In 1966 being homosexual was, in itself, seen as a disorder, It was also “illegal” to serve a homosexual liquor by order of the New York State Liquor Authority. Leitsch who was president of the Mattachine Society’s New York chapter in 1965, took the group in a aggressive direction, taking on the city’s police chief and newly elected mayor, John V. Lindsay.
On April 21, 1966 Dick Leitsch along with two other Mattachine Society members invited along four newspaper reporters, including Thomas A. Johnson of The New York Times. The plan was to convene at noon at the Ukrainian-American Village Hall, a bar on St. Marks Place. “ The Times reporter tipped off the owners, who shut the place. A sign in the window made the establishment’s attitude clear: “If you are gay, please stay away.”
So the men moved across the street to The Dom, a club that, by night, hosted concerts by the Velvet Underground. It had a sign just as unwelcoming as the one at the Ukrainian Hall. The Dom, too, was closed.

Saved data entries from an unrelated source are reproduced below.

(** The outer record is the frame codec with another limit and error type. *)
Lemma parse_record_frame b :
  parse_record b = map_err (fun _ => VideoTooLarge) (parse_frame_with_limit b MAX_VIDEO_RECORD_LEN).
Proof.
  unfold parse_record, parse_frame_with_limit, VIDEO_LENGTH_PREFIX_LEN, LENGTH_PREFIX_LEN.
  destruct (get_range b 0 _) as [p|]; [|done]. case_decide; [done|].
  by destruct (get_range b (Z.of_nat 4) _).
Qed.

Lemma parse_record_framed p rest :
  len p <= MAX_VIDEO_RECORD_LEN -> parse_record (framed p ++ rest) = Ok (Some (p, 4 + len p)).
Proof. intros. rewrite parse_record_frame, parse_framed; [done|done|rewrite max_record; lia]. Qed.

Definition buffered (r : VideoRecordReader) : bytes := take (prefix_len r) (prefix r) ++ body r.

(** The reader between two records, inside a prefix or inside a body. *)
Definition reader_wf (r : VideoRecordReader) : Prop :=
  length (prefix r) = 4%nat /\
  match target r with
  | None => (prefix_len r < 4)%nat /\ body r = []
  | Some t => prefix_len r = 4%nat /\ t = of_le (prefix r) /\ t <= MAX_VIDEO_RECORD_LEN /\ len (body r) <= t
  end.

Lemma reader_new_wf : reader_wf VideoRecordReader.new.
Proof. split; [done|]. simpl. split; [lia|done]. Qed.

Lemma length_buffered r : reader_wf r -> length (buffered r) = (prefix_len r + length (body r))%nat.
Proof.
  intros [Hp Ht]. unfold buffered. rewrite length_app, length_take, Hp.
  destruct (target r); [lia|]. destruct Ht as [? ->]. simpl. lia.
Qed.

Lemma ready_framed r :
  reader_wf r -> VideoRecordReader.record_ready r = true ->
  buffered r = framed (body r) /\ len (body r) <= MAX_VIDEO_RECORD_LEN.
Proof.
  intros [Hp Ht]. unfold VideoRecordReader.record_ready. destruct (target r) as [t|]; [|done].
  destruct Ht as (Hl & Ht & Hmax & _). rewrite bool_decide_eq_true. intros Hr. split; [|lia].
  unfold buffered, framed. rewrite Hr, Ht, Hl, (le_bytes_of_le 4) by done.
  by rewrite firstn_all2 by lia.
Qed.

Lemma not_ready_incomplete r :
  reader_wf r -> VideoRecordReader.record_ready r = false -> parse_record (buffered r) = Ok None.
Proof.
  intros Hw. pose proof (length_buffered r Hw) as Hlen. destruct Hw as [Hp Ht].
  unfold VideoRecordReader.record_ready, parse_record, get_range, VIDEO_LENGTH_PREFIX_LEN.
  destruct (target r) as [t|].
  - destruct Ht as (Hl & Ht & Hmax & Hb). rewrite bool_decide_eq_false. intros Hr.
    rewrite decide_True by (unfold len; lia).
    assert (slice (buffered r) (Z.to_nat 0) (Z.to_nat (Z.of_nat 4)) = prefix r) as ->.
    { unfold buffered. rewrite Hl, firstn_all2 by lia. by apply slice_front. }
    rewrite <- Ht. rewrite decide_False by lia. rewrite decide_False; [done|]. unfold len in *. lia.
  - intros _. destruct Ht as [Hl Hb]. rewrite decide_False; [done|].
    rewrite Hb in Hlen. simpl in Hlen. unfold len. lia.
Qed.

(** Prefix bytes land behind the ones already there. *)
Lemma put_prefix_ok r bs :
  reader_wf r -> (prefix_len r + length bs <= 4)%nat -> target r = None ->
  let r' := VideoRecordReader.put_prefix r bs in
  length (prefix r') = 4%nat /\ prefix_len r' = (prefix_len r + length bs)%nat /\
  buffered r' = buffered r ++ bs /\ target r' = None /\ body r' = [].
Proof.
  intros [Hp Ht] Hn E. rewrite E in Ht. destruct Ht as [Hl Hb]. cbn.
  assert (length (take (prefix_len r) (prefix r)) = prefix_len r) as Ht4 by (rewrite length_take; lia).
  split; [rewrite !length_app, length_drop, Ht4; lia|]. split; [done|]. split; [|done].
  unfold buffered. cbn. rewrite Hb, !app_nil_r, (assoc_L (++)).
  rewrite take_app_length'; [done|]. rewrite length_app, Ht4. done.
Qed.

(** What both prefix branches end with: either the reader moved on, or the
    length is over the limit, in which case so it is for the whole stream. *)
Lemma after_prefix_ok r bs n more :
  reader_wf r -> (0 < length bs)%nat -> (prefix_len r + length bs <= 4)%nat -> target r = None ->
  match VideoRecordReader.after_prefix (VideoRecordReader.put_prefix r bs) n with
  | (r', Ok k) => k = n /\ reader_wf r' /\ buffered r' = buffered r ++ bs
  | (r', Err e) => e = VideoTooLarge /\ buffered r' = buffered r ++ bs /\
      parse_record (buffered r ++ bs ++ more) = Err VideoTooLarge
  end.
Proof.
  intros Hw Hpos Hn Ht. destruct (put_prefix_ok r bs Hw Hn Ht) as (Hp & Hl & Hb & Ht' & Hbd).
  unfold VideoRecordReader.after_prefix. set (r1 := VideoRecordReader.put_prefix r bs) in *. clearbody r1.
  destruct (decide (prefix_len r1 = VIDEO_LENGTH_PREFIX_LEN)) as [H4|H4]; unfold VIDEO_LENGTH_PREFIX_LEN in H4.
  - unfold VideoRecordReader.begin_body.
    assert (buffered r1 = prefix r1) as Hpre.
    { unfold buffered. by rewrite Hbd, app_nil_r, H4, firstn_all2 by lia. }
    destruct (decide (of_le (prefix r1) > MAX_VIDEO_RECORD_LEN)) as [Hbig|Hok]; cbn.
    + split; [done|]. split; [done|]. rewrite (assoc_L (++)), <- Hb, Hpre.
      unfold parse_record, VIDEO_LENGTH_PREFIX_LEN.
      rewrite (get_range_mid [] (prefix r1) more 0 _ eq_refl) by (unfold len; lia). by rewrite decide_True.
    + split; [done|]. split; [|exact Hb]. split; [done|]. cbn. split; [done|]. split; [done|].
      split; [lia|]. rewrite Hbd. unfold len. simpl.
      pose proof (of_le_bound (prefix r1)). lia.
  - cbn. split; [done|]. split; [|done]. split; [done|]. rewrite Ht'. split; [lia|done].
Qed.

Lemma accept_ok r input :
  reader_wf r -> VideoRecordReader.record_ready r = false -> input <> [] ->
  match VideoRecordReader.accept r input with
  | (r', Ok k) => (0 < k <= length input)%nat /\ reader_wf r' /\ buffered r' = buffered r ++ take k input
  | (r', Err e) => e = VideoTooLarge /\ parse_record (buffered r ++ input) = Err VideoTooLarge
  end.
Proof.
  intros Hw Hr Hi. unfold VideoRecordReader.accept. rewrite Hr, bool_decide_eq_false_2 by done. cbn [orb].
  assert (0 < length input)%nat by (destruct input; [done|simpl; lia]).
  pose proof Hw as [Hp Ht]. destruct (target r) as [t|] eqn:Et.
  - destruct Ht as (Hl & Ht & Hmax & Hb). rewrite decide_False by (unfold VIDEO_LENGTH_PREFIX_LEN; lia).
    unfold VideoRecordReader.record_ready in Hr. rewrite Et in Hr. apply bool_decide_eq_false in Hr.
    unfold VideoRecordReader.missing. rewrite Et. set (n := Nat.min _ _).
    assert (0 < n <= length input)%nat by (unfold len in *; lia).
    split; [done|]. unfold VideoRecordReader.put_body. split.
    + split; [done|]. cbn. rewrite Et. split; [done|]. split; [done|]. split; [done|].
      rewrite len_app. unfold len in *. rewrite length_take. lia.
    + unfold buffered. cbn. by rewrite (assoc_L (++)).
  - destruct Ht as [Hl Hb]. rewrite decide_True by (unfold VIDEO_LENGTH_PREFIX_LEN; lia).
    unfold VIDEO_LENGTH_PREFIX_LEN. set (n := Nat.min _ _).
    assert (length (take n input) = n) as Hln by (rewrite length_take; lia).
    pose proof (after_prefix_ok r (take n input) n (drop n input) Hw) as Hap.
    rewrite Hln, take_drop in Hap. specialize (Hap ltac:(lia) ltac:(lia) Et).
    destruct (VideoRecordReader.after_prefix _ n) as [r' [k|e]].
    + destruct Hap as (-> & ? & ?). split; [lia|done].
    + destruct Hap as (? & _ & ?). done.
Qed.

Lemma split_framed fuel p rest out :
  len p <= MAX_VIDEO_RECORD_LEN ->
  split_records (S fuel) (framed p ++ rest) out = split_records fuel rest (out ++ [p]).
Proof.
  intros. cbn [split_records]. rewrite parse_record_framed by done. f_equal.
  rewrite drop_app_length'; [done|]. pose proof (len_framed p). pose proof (len_nonneg p). unfold len in *. lia.
Qed.

(** A stopped split does not depend on the fuel. *)
Lemma split_more fuel k stream out :
  (length stream < 4 * fuel)%nat -> split_records (k + fuel) stream out = split_records fuel stream out.
Proof.
  revert stream out. induction fuel as [|fuel IH]; intros stream out Hf; [lia|].
  replace (k + S fuel)%nat with (S (k + fuel)) by lia. cbn [split_records].
  destruct (parse_record stream) as [[[p n]|]|] eqn:E; try done.
  rewrite parse_record_frame in E. destruct (parse_frame_with_limit stream _) as [o|] eqn:Ef; [|done].
  injection E as ->. apply parse_frame_some in Ef as (rest & -> & -> & _).
  rewrite length_app in Hf. pose proof (len_framed p). pose proof (len_nonneg p).
  rewrite drop_app_length' by (unfold len in *; lia). apply IH. unfold len in *. lia.
Qed.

After going to a Howard Johnson’s, at Eighth Street and the Avenue of the Americas which served them. The men then advanced to a Mafia-owned tiki bar, The Waikiki. The amused manager told them: “How do I know you’re homosexuals? Give these guys a drink on us.”
In desperation, the troupe trudged over to Julius’ on West 10th Street. “It was a rather dull, neighborhood place which was about three-quarters gay,” said Randy Wicker, 78, who joined the action at that stop. “I called it a closet queen bar.”
The activists knew Julius’ had to refuse them, because the night before, a man who had been served there had later been entrapped by an officer for “gay activity,” meaning the bar was in jeopardy of having its liquor license revoked. As they entered, the men spied a sign that read “Patrons Must Face the Bar While Drinking,” an instruction used to thwart cruising. (They enforced that rule well into the 1980’s)
As soon as they approached, the bartender put a glass in front of them. Dick Lietsch announced they were gay and the bartender put his hand over the glass; it was captured in a photograph by Fred McDarrah for The Village Voice.
The next day’s New York Times featured an article about the event with the headline “3 Deviates Invite Exclusion by Bars.” Two weeks later, a far more sympathetic piece appeared in The Voice. The publicity prompted a response from the State Liquor Authority chairman, Donald S. Hostetter, who denied that his organization ever threatened the liquor licenses of bars that served gays. The decision to serve was up to individual bartenders, he said.
Dick Leitsch’s Sip-In led to a growing acceptance of gays at bars in New York and across the country. Perhaps most significantly, the publicity resulted in a Mattachine lawsuit in New Jersey, where in 1967 the state Supreme Court ruled that “well-behaved homosexuals” could not be barred from a drink.
Richard Joseph Leitsch, who often used the family name Valentine as his middle name, was born in Louisville on May 11, 1935. Survivors include a brother and sister. His partner of 17 years, Timothy Scoffield, was diagnosed with AIDS and died in 1989.